== Segment start ==
Lemma server_tool_fresh (toolName toolDescription : string)
    (paramsSchema : option (list (string * ZodSchema)))
    (cb : ToolArguments -> Promise CallToolResult) (st : State) :
  registered toolName (server st) = false ->
  server_tool toolName toolDescription paramsSchema cb st
  = (inr tt, add_tools [(toolName, {| tool_description := toolDescription;
                                      tool_inputSchema := paramsSchema;
                                      tool_callback := cb |})] st).
Proof. intros H. unfold server_tool. by rewrite H. Qed.

Lemma server_tool_taken (toolName toolDescription : string)
    (paramsSchema : option (list (string * ZodSchema)))
    (cb : ToolArguments -> Promise CallToolResult) (st : State) :
  registered toolName (server st) = true ->
  server_tool toolName toolDescription paramsSchema cb st
  = (inl (ThrownError "Error" ("Tool " +:+ toolName +:+ " is already registered") None None),
     st).
Proof. intros H. unfold server_tool. by rewrite H. Qed.

Lemma register_list_run {A : Type} (toolPrefix : option string)
    (disableTools : option (list string)) (tools : list (string * RegisteredTool))
    (rest : M A) (st : State) :
  NoDup tools.*1 ->
  (forall base, base ∈ tools.*1 ->
     registered (prefixed toolPrefix base) (server st) = false) ->
  register_list toolPrefix disableTools tools rest st
  = rest (add_tools
            (map (tool_entry toolPrefix)
               (List.filter (fun entry : string * RegisteredTool =>
                               enabled disableTools entry.1) tools)) st).
Proof.
  revert st. induction tools as [|[base tool] tools IH]; intros st Hnodup Hfresh.
  - cbn. by rewrite add_tools_nil.
  - rewrite fmap_cons in Hnodup, Hfresh. cbn [fst] in *.
    apply NoDup_cons in Hnodup as [Hnotin Hnodup].
    cbn [register_list fst snd List.filter]. unfold register_builtin, bind, when, enabled.
    destruct (includes disableTools base); cbn [negb].
    + cbn. apply IH; [done|]. intros b Hb. apply Hfresh. by right.
    + rewrite server_tool_fresh by (apply Hfresh; by left).
      rewrite IH; [by rewrite add_tools_add_tools|done|].
      intros b Hb. unfold registered, add_tools; cbn [server _registeredTools].
      rewrite has_key_app, orb_false_iff. split.
      * apply Hfresh. by right.
      * cbn. rewrite orb_false_r. apply String.eqb_neq.
        intros Heq. apply prefixed_inj in Heq. by subst.
Qed.

Lemma grows_ret {A : Type} (Q : string -> Prop) (a : A) : grows Q (ret a).
Proof. intros st. exists []. cbn. by rewrite app_nil_r. Qed.

Lemma grows_throw {A : Type} (Q : string -> Prop) (e : Thrown) : grows Q (throw (A := A) e).
Proof. intros st. exists []. cbn. by rewrite app_nil_r. Qed.

Lemma grows_lift {A : Type} (Q : string -> Prop) (r : Thrown + A) : grows Q (lift r).
Proof. destruct r; [apply grows_throw | apply grows_ret]. Qed.

Lemma grows_bind {A B : Type} (Q : string -> Prop) (m : M A) (k : A -> M B) :
  grows Q m -> (forall a, grows Q (k a)) -> grows Q (bind m k).
Proof.
  intros Hm Hk st. unfold bind.
  destruct (Hm st) as (extra & Hreg & Hall & Hnodup).
  destruct (m st) as [[e|a] st'] eqn:Hrun; cbn in *.
  - by exists extra.
  - destruct (Hk a st') as (extra' & Hreg' & Hall' & Hnodup').
    exists (extra ++ extra'). split; [|split].
    + by rewrite Hreg', Hreg, app_assoc.
    + by apply Forall_app.
    + intros H. by apply Hnodup', Hnodup.
Qed.

Lemma grows_when (Q : string -> Prop) (b : bool) (m : M unit) :
  grows Q m -> grows Q (when b m).
Proof. destruct b; [done|]. intros _. apply grows_ret. Qed.

Lemma grows_server_tool (Q : string -> Prop) (toolName toolDescription : string)
    (paramsSchema : option (list (string * ZodSchema)))
    (cb : ToolArguments -> Promise CallToolResult) :
  Q toolName -> grows Q (server_tool toolName toolDescription paramsSchema cb).
Proof.
  intros HQ st. destruct (registered toolName (server st)) eqn:Hreg.
  - rewrite server_tool_taken by done. exists []. cbn. by rewrite app_nil_r.
  - rewrite server_tool_fresh by done. eexists. split; [reflexivity|]. split.
    + by repeat constructor.
    + unfold tool_names. cbn. rewrite fmap_app. intros Hnodup.
      apply NoDup_app. split; [done|]. split.
      * intros x Hx Hx'. cbn in Hx'. apply list_elem_of_singleton in Hx' as ->.
        by apply has_key_false in Hreg.
      * cbn. apply NoDup_singleton.
Qed.

Lemma grows_await_getEndpoints (Q : string -> Prop) (engine : EngineClient) :
  grows Q (await_getEndpoints engine).
Proof. intros st. exists []. cbn. by rewrite app_nil_r. Qed.

Section RegistrarProperties.

Variable jsonSchemaToZod : Json -> Thrown + string.
Variable newFunction : string -> Thrown + ZodSchema.
Variable DefaultApiFactory : option string -> option string -> RawOpenapiClient.

Lemma builtin_tools_names (engine : EngineClient) :
  (builtin_tools engine).*1 = builtin_names.
Proof. reflexivity. Qed.

Lemma builtin_names_NoDup : NoDup builtin_names.
Proof. apply (bool_decide_unpack _). by vm_compute. Qed.

Lemma startMcpServer_phases (options : MCPOptions) :
  startMcpServer jsonSchemaToZod newFunction DefaultApiFactory options
  = (endpoint_phase jsonSchemaToZod newFunction DefaultApiFactory options ;;
     ret (select_transport options)) (after_builtins DefaultApiFactory options).
Proof.
  change (startMcpServer jsonSchemaToZod newFunction DefaultApiFactory options)
    with (register_list (toolPrefix options) (disableTools options)
            (builtin_tools (select_engine DefaultApiFactory options))
            (endpoint_phase jsonSchemaToZod newFunction DefaultApiFactory options ;;
             ret (select_transport options))
            (new_McpServer (name options))).
  rewrite register_list_run; [done| |done].
  rewrite builtin_tools_names. apply builtin_names_NoDup.
Qed.

Lemma map_throwing_fails {A B : Type} (f : A -> Thrown + B) (l : list A) (a : A) (e : Thrown) :
  a ∈ l -> f a = inl e -> exists e', map_throwing f l = inl e'.
Proof.
  induction l as [|x l IH]; intros Hin Hfail.
  - by apply elem_of_nil in Hin.
  - cbn. apply elem_of_cons in Hin as [->|Hin].
    + rewrite Hfail. eauto.
    + destruct (f x); [eauto|].
      destruct (IH Hin Hfail) as [e' ->]. eauto.
Qed.

(** One turn of the loop, by cases. *)
Lemma addEndpoint_cases (options : MCPOptions) (endpoint : EndpointMetadata) (st : State) :
  let run := addEndpoint jsonSchemaToZod newFunction (select_engine DefaultApiFactory options)
               (toolPrefix options) (disableTools options) endpoint st in
  match map_throwing (compileParameter jsonSchemaToZod newFunction endpoint) (params endpoint) with
  | inl e => run = (inl e, st)
  | inr shape =>
      if endpoint_enabled options endpoint then
        if registered (prefixed (toolPrefix options) ("query_" +:+ path endpoint)) (server st)
        then exists e, run = (inl e, st)
        else run = (inr tt, add_tools [endpoint_entry DefaultApiFactory options endpoint shape] st)
      else run = (inr tt, st)
  end.
Proof.
  unfold addEndpoint, bind, lift, endpoint_enabled, enabled.
  destruct (map_throwing _ _) as [e|shape]; [done|]. cbn.
  destruct (includes _ _); cbn; [done|].
  destruct (registered _ _) eqn:Hreg.
  - rewrite server_tool_taken by done. eauto.
  - by rewrite server_tool_fresh.
Qed.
== Segment end ==
> **About this exercise**
Which lines of the data contain the string "shape"? Copy each of them.

> **Response to this exercise**
  | inr shape =>
        else run = (inr tt, add_tools [endpoint_entry DefaultApiFactory options endpoint shape] st)
  destruct (map_throwing _ _) as [e|shape]; [done|]. cbn.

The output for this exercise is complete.